ABSTRACT

In Virginia Woolf’s novel Night and Day, the heroine Katherine Hilbery indulges a secret passion for mathematics, retreating from the emotional complexities and responsibilities of female life into a furtive contemplation of abstract symbols and geometrical figures. For Katherine, this unfeminine activity represents clarity, impersonality and necessity, as against the engulfing confusion and contingency of domestic life. The familiar female longing which Virginia Woolf here describes goes beyond a desire for escape from the frequently crushing boredom and claustrophobia of a life spent entirely in the private domain. It is a longing also for release from a certain style of thought, from intellectual confinement to a realm of the particular, the merely contingent; a longing, in brief, for access to Reason. For Reason is the prerequisite for, and point of access to, not just the public domain of political life, but a realm of thought-of universal principles and necessary orderings of ideas.
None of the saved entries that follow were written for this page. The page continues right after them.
(** Past its early returns, the sobek version returns true exactly when
    the status is the wanted one. *)
Lemma Sobek_passed (vu : VU) (want : Z) (r : option Exported) (extras : list Value) :
  failure (Sobek.CheckStatus ApplyCustomUserTags vu want r extras) = None ->
  exists resp, r = Some (ExportedResponse resp)
    /\ passed (Sobek.CheckStatus ApplyCustomUserTags vu want r extras)
       = Z.eqb (Status resp) want.
Proof.
  unfold Sobek.CheckStatus, checkPrologue.
  destruct (vuState vu) as [state |]; [| discriminate].
  destruct r as [[resp |] |]; try discriminate.
  destruct extras as [| extra extras].
  - intros _. exists resp. split; reflexivity.
  - destruct (ApplyCustomUserTags _ extra); [| discriminate].
    intros _. exists resp. split; reflexivity.
Qed.

(** The sobek version: whatever the outcome, a sample that is pushed has
    the value 0. *)
Lemma Sobek_value_zero (vu : VU) (want : Z) (r : option Exported) (extras : list Value) :
  Forall (fun s => s_Value s = 0%Q)
    (pushed (Sobek.CheckStatus ApplyCustomUserTags vu want r extras)).
Proof.
  unfold Sobek.CheckStatus, checkPrologue.
  destruct (vuState vu) as [state |]; [| constructor].
  destruct r as [[resp |] |]; try constructor.
  assert (Hpush : forall ctx s, s_Value s = 0%Q ->
            Forall (fun s => s_Value s = 0%Q) (pushSample ctx s)).
  { intros ctx s Hs. unfold pushSample. destruct (Done ctx); repeat constructor. exact Hs. }
  destruct extras as [| extra extras].
  - apply Hpush. reflexivity.
  - destruct (ApplyCustomUserTags _ extra); [| constructor].
    apply Hpush. reflexivity.
Qed.
(** * Bookings store: a shallow embedding of [bookings.store.ts]

    The store keeps one immutable snapshot ([BookingsState]) inside a signal
    and replaces it through [state.update].  Adapter calls and the undo timer
    complete later, through callbacks that close over values of the call that
    issued them.  The embedding therefore has two layers:

    - pure functions on [BookingsState] for the derived views
      ([items], [visibleItems], [sortedVisibleItems], [totalPages],
      [pagedSortedVisibleItems]);
    - a [Store] configuration (snapshot, active timers, subscribed adapter
      calls with their captured values, the localStorage slot) on which every
      public method, every adapter completion and the timer expiry is a
      function, and [step] dispatches over them.

    Conventions of the model.
    - A JavaScript [number] is [number] below: NaN, the two infinities, or an
      exact rational.  Arithmetic is exact; the rounding of doubles, their
      overflow and the sign of zero are not represented.  The model and the
      host agree on sums, differences and products of integers as long as
      every value stays within [Number.MAX_SAFE_INTEGER], and on the
      quotient of a row count by a positive integer; statements that
      compute with page numbers keep to that range.
    - A JavaScript string is a [string] of code units below 256; [toLowerCase]
      and [trim] are the ECMAScript ones restricted to that range.
    - [Date.parse] is implementation-defined for most inputs and is taken as a
      variable of the section that needs it. *)

From Stdlib Require Import List Bool Arith ZArith QArith Qround Lia.
From Stdlib Require Import Permutation Sorted Lqa.
From Stdlib Require Import Ascii String.
Import ListNotations.

(* ================================================================== *)
(** ** JavaScript numbers *)
(* ================================================================== *)

Module Num.

Inductive number : Type :=
| NaN
| PosInf
| NegInf
| Fin (q : Q).

Definition of_Z (z : Z) : number := Fin (inject_Z z).
Definition of_nat (n : nat) : number := of_Z (Z.of_nat n).

Definition zero : number := of_Z 0.
Definition one : number := of_Z 1.

Definition Qsign (q : Q) : comparison := (Qnum q ?= 0)%Z.

(** [a + b] *)
Definition add (a b : number) : number :=
  match a, b with
  | NaN, _ | _, NaN => NaN
  | PosInf, NegInf | NegInf, PosInf => NaN
  | PosInf, _ | _, PosInf => PosInf
  | NegInf, _ | _, NegInf => NegInf
  | Fin x, Fin y => Fin (x + y)
  end.

Definition neg (a : number) : number :=
  match a with
  | NaN => NaN
  | PosInf => NegInf
  | NegInf => PosInf
  | Fin x => Fin (- x)
  end.

(** [a - b] *)
Definition sub (a b : number) : number := add a (neg b).

Definition inf_of_sign (c : comparison) : number :=
  match c with
  | Gt => PosInf
  | Lt => NegInf
  | Eq => NaN
  end.

Definition flip (c : comparison) : comparison := CompOpp c.

(** [a * b] *)
Definition mul (a b : number) : number :=
  match a, b with
  | NaN, _ | _, NaN => NaN
  | PosInf, PosInf | NegInf, NegInf => PosInf
  | PosInf, NegInf | NegInf, PosInf => NegInf
  | PosInf, Fin y | Fin y, PosInf => inf_of_sign (Qsign y)
  | NegInf, Fin y | Fin y, NegInf => inf_of_sign (flip (Qsign y))
  | Fin x, Fin y => Fin (x * y)
  end.

(** [a / b]; a finite non-zero value over zero is an infinity, [0 / 0] is
    NaN. *)
Definition div (a b : number) : number :=
  match a, b with
  | NaN, _ | _, NaN => NaN
  | (PosInf | NegInf), (PosInf | NegInf) => NaN
  | PosInf, Fin y =>
      match Qsign y with Lt => NegInf | _ => PosInf end
  | NegInf, Fin y =>
      match Qsign y with Lt => PosInf | _ => NegInf end
  | Fin _, (PosInf | NegInf) => zero
  | Fin x, Fin y =>
      match Qsign y with
      | Eq => inf_of_sign (Qsign x)
      | _ => Fin (x / y)
      end
  end.

(** [Math.ceil] *)
Definition ceil (a : number) : number :=
  match a with
  | Fin x => of_Z (Qceiling x)
  | _ => a
  end.

(** [a > b]; false as soon as one side is NaN. *)
Definition gtb (a b : number) : bool :=
  match a, b with
  | NaN, _ | _, NaN => false
  | PosInf, PosInf => false
  | PosInf, _ => true
  | _, PosInf => false
  | NegInf, _ => false
  | Fin _, NegInf => true
  | Fin x, Fin y => negb (Qle_bool x y)
  end.

(** [Math.max(a, b)] and [Math.min(a, b)]: NaN if either argument is. *)
Definition max (a b : number) : number :=
  match a, b with
  | NaN, _ | _, NaN => NaN
  | _, _ => if gtb b a then b else a
  end.

Definition min (a b : number) : number :=
  match a, b with
  | NaN, _ | _, NaN => NaN
  | _, _ => if gtb a b then b else a
  end.

(** Truthiness of a number: everything but NaN and zero. *)
Definition truthy (a : number) : bool :=
  match a with
  | NaN => false
  | Fin x => negb (Qeq_bool x 0)
  | _ => true
  end.

(** [a || b] on numbers. *)
Definition or_else (a b : number) : number := if truthy a then a else b.

(** A number is a positive integer. *)
Definition is_positive_integer (a : number) : bool :=
  match a with
  | Fin x => Qeq_bool x (inject_Z (Qfloor x)) && negb (Qle_bool x 0)
  | _ => false
  end.

(** ToIntegerOrInfinity of ECMAScript: NaN becomes 0, a finite value is
    truncated towards zero. *)
Inductive IntegerOrInfinity : Type :=
| MinusInfinity
| PlusInfinity
| Integer (z : Z).

Definition ToIntegerOrInfinity (a : number) : IntegerOrInfinity :=
  match a with
  | NaN => Integer 0
  | PosInf => PlusInfinity
  | NegInf => MinusInfinity
  | Fin x => Integer (Z.quot (Qnum x) (Zpos (Qden x)))
  end.

End Num.

Abbreviation number := Num.number.
Abbreviation IntegerOrInfinity := Num.IntegerOrInfinity.

(* ================================================================== *)
(** ** JavaScript arrays and strings *)
(* ================================================================== *)

(** The index that [Array.prototype.slice] derives from one of its
    arguments, for an array of length [len]. *)
Definition relative_index (len : Z) (r : IntegerOrInfinity) : Z :=
  match r with
  | Num.MinusInfinity => 0
  | Num.PlusInfinity => len
  | Num.Integer z =>
      if (z <? 0)%Z then Z.max (len + z) 0 else Z.min z len
  end.

(** [l.slice(start, end)] *)
Definition slice {A : Type} (l : list A) (start end_ : number) : list A :=
  let len := Z.of_nat (List.length l) in
  let k := relative_index len (Num.ToIntegerOrInfinity start) in
  let final := relative_index len (Num.ToIntegerOrInfinity end_) in
  firstn (Z.to_nat (final - k)) (skipn (Z.to_nat k) l).

(** [l.sort(cmp)]: the sort is stable, and an element is moved behind
    another one only when the comparator is positive on the pair; [gt a b]
    stands for [cmp(a, b) > 0] (a NaN result counts as 0).  For a comparator
    that is not a consistent order the result of the built-in is
    implementation-defined; the model is insertion from the right. *)
Fixpoint insert_sorted {A : Type} (gt : A -> A -> bool) (x : A) (l : list A)
  : list A :=
  match l with
  | [] => [x]
  | y :: l' => if gt x y then y :: insert_sorted gt x l' else x :: l
  end.

Definition sort {A : Type} (gt : A -> A -> bool) (l : list A) : list A :=
  fold_right (insert_sorted gt) [] l.

Close Scope Q_scope.
Open Scope string_scope.

Definition is_upper (c : ascii) : bool :=
  let n := nat_of_ascii c in
  (((65 <=? n) && (n <=? 90)) ||
   ((192 <=? n) && (n <=? 222) && negb (n =? 215)))%nat.

Definition lower_char (c : ascii) : ascii :=
  if is_upper c then ascii_of_nat (nat_of_ascii c + 32) else c.

(** [s.toLowerCase()] *)
Fixpoint toLowerCase (s : string) : string :=
  match s with
  | EmptyString => EmptyString
  | String c s' => String (lower_char c) (toLowerCase s')
  end.

(** White space and line terminators among the code units below 256. *)
Definition is_space (c : ascii) : bool :=
  let n := nat_of_ascii c in
  (((9 <=? n) && (n <=? 13)) || (n =? 32) || (n =? 160))%nat.

Fixpoint trimStart (s : string) : string :=
  match s with
  | EmptyString => EmptyString
  | String c s' => if is_space c then trimStart s' else s
  end.

Fixpoint trimEnd (s : string) : string :=
  match s with
  | EmptyString => EmptyString
  | String c s' =>
      match trimEnd s' with
      | EmptyString => if is_space c then EmptyString else String c EmptyString
      | t => String c t
      end
  end.

(** [s.trim()] *)
Definition trim (s : string) : string := trimEnd (trimStart s).

Fixpoint startsWith (s needle : string) {struct needle} : bool :=
  match needle, s with
  | EmptyString, _ => true
  | String _ _, EmptyString => false
  | String a n', String b s' => Ascii.eqb a b && startsWith s' n'
  end.

(** [hay.includes(needle)] *)
Fixpoint includes (hay needle : string) : bool :=
  startsWith hay needle ||
  match hay with
  | EmptyString => false
  | String _ hay' => includes hay' needle
  end.

(** [!s] on a string: only the empty string is falsy. *)
Definition is_empty (s : string) : bool :=
  match s with
  | EmptyString => true
  | _ => false
  end.
(** * C-BMP_Lib: a shallow embedding of [bmap.c] and its properties

    The development follows the layout of the C sources:
    - machine integers ([int], [uint8_t], [uint32_t], [size_t]) are [Z] with
      the wrap-around written out at every arithmetic operation ([int] is
      32 bits and wraps on overflow, [size_t] is 64 bits);
    - a [Pixel] is the packed three-byte struct of [bmap.h], a [BMPImage] the
      struct of two [int]s and a data pointer; pointers that the code tests
      against [NULL] are [option]s;
    - an access outside an allocated buffer, a dereference of [NULL] and a
      stdio call on a null stream have no defined meaning in C: the embedding
      makes them an explicit [Undef] outcome;
    - the file system, the allocator and the content of uninitialised memory
      form a [world] that [bmp_load], [bmp_save] and [bmp_rotate_right]
      thread through; the packed headers are laid out in little-endian
      byte order. *)

From Stdlib Require Import ZArith Lia.
From coqutil Require Import Byte Word.LittleEndianList.
From stdpp Require Import base option list gmap strings pretty.

Local Open Scope Z_scope.

(** ** Machine integers *)

Module Int.

Definition INT_MAX : Z := 2 ^ 31 - 1.
Definition INT_MIN : Z := - 2 ^ 31.

(** Conversion to [int] / [int32_t] (two's complement, 32 bits). *)
Definition to_int (z : Z) : Z := (z + 2 ^ 31) mod 2 ^ 32 - 2 ^ 31.

(** Conversions to the unsigned types. *)
Definition to_u8 (z : Z) : Z := z mod 2 ^ 8.
Definition to_u16 (z : Z) : Z := z mod 2 ^ 16.
Definition to_u32 (z : Z) : Z := z mod 2 ^ 32.
Definition to_size (z : Z) : Z := z mod 2 ^ 64.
We saw that for Descartes right reasoning involved a struggle away from the sensuous and-at its limits-a complete detachment from the complexities and particularities of ordinary living. The goal of this arduous exercise remained in some ways continuous with the old Greek

ideal of an ordered realm of thought, although the promised land was no longer the Platonic realm of universal forms, but rather the necessary principles of thought, supposedly the same for all minds.